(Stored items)
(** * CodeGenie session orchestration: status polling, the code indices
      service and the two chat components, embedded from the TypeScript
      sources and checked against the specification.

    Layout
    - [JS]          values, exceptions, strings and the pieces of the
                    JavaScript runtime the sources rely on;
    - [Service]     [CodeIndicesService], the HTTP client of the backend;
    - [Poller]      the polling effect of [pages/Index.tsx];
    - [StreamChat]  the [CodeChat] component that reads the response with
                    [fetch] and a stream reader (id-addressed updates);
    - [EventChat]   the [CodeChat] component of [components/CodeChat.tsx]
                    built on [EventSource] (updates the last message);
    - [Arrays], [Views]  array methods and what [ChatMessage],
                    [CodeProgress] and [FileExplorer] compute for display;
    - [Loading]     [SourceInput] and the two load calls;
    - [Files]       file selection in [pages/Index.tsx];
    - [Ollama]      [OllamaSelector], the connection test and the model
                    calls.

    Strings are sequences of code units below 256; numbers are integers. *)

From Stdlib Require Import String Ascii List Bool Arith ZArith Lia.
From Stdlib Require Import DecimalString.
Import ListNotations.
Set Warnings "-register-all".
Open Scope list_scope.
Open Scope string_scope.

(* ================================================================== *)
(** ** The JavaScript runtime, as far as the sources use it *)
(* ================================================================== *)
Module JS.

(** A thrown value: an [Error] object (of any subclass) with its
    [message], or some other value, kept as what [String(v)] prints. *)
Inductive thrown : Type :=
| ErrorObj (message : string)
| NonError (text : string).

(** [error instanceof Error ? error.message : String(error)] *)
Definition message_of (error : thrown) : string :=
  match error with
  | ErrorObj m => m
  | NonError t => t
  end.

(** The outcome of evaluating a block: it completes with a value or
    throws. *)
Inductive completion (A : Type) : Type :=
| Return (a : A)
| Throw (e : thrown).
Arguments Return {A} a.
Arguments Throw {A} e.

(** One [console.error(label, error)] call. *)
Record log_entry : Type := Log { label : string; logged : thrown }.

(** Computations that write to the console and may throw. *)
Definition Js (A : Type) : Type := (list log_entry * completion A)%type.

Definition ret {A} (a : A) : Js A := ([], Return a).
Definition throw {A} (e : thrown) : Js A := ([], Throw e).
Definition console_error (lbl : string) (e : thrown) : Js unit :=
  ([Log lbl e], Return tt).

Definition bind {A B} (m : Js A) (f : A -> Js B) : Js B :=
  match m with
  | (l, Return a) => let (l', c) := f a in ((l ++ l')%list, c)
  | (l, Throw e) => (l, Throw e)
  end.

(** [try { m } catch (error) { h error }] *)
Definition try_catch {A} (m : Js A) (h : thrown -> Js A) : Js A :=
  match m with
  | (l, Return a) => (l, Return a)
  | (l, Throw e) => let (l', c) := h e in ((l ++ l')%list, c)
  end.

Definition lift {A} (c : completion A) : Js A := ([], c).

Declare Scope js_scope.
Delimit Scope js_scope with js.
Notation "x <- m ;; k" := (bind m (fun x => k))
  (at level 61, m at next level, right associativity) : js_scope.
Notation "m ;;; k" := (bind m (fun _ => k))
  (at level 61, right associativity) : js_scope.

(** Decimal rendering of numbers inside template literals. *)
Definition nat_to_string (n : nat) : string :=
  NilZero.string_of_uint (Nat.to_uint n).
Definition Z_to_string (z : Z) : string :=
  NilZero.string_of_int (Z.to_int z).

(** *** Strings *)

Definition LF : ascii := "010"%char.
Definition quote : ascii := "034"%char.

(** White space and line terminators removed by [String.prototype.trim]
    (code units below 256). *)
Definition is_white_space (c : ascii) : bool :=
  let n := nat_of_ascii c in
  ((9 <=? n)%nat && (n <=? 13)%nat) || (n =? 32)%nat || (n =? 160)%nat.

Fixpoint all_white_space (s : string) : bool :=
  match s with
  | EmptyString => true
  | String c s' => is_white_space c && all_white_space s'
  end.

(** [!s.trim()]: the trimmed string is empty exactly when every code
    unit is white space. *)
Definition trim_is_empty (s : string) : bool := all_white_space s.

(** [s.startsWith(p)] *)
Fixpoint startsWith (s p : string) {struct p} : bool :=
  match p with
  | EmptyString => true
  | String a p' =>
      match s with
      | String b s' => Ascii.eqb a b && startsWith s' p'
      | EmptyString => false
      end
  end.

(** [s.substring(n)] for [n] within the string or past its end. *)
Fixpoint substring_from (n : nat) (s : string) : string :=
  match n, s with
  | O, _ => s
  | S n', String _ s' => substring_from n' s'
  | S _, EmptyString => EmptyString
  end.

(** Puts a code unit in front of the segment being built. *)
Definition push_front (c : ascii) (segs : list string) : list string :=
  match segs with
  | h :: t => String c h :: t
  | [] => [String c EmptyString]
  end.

# [ACTIVITY]
Each of the lines from the one holding "match segs with" through the final line of the entries is to be set down exactly, and no others.

# [TASK RESPONSE]
  match segs with
  | h :: t => String c h :: t
  | [] => [String c EmptyString]
  end.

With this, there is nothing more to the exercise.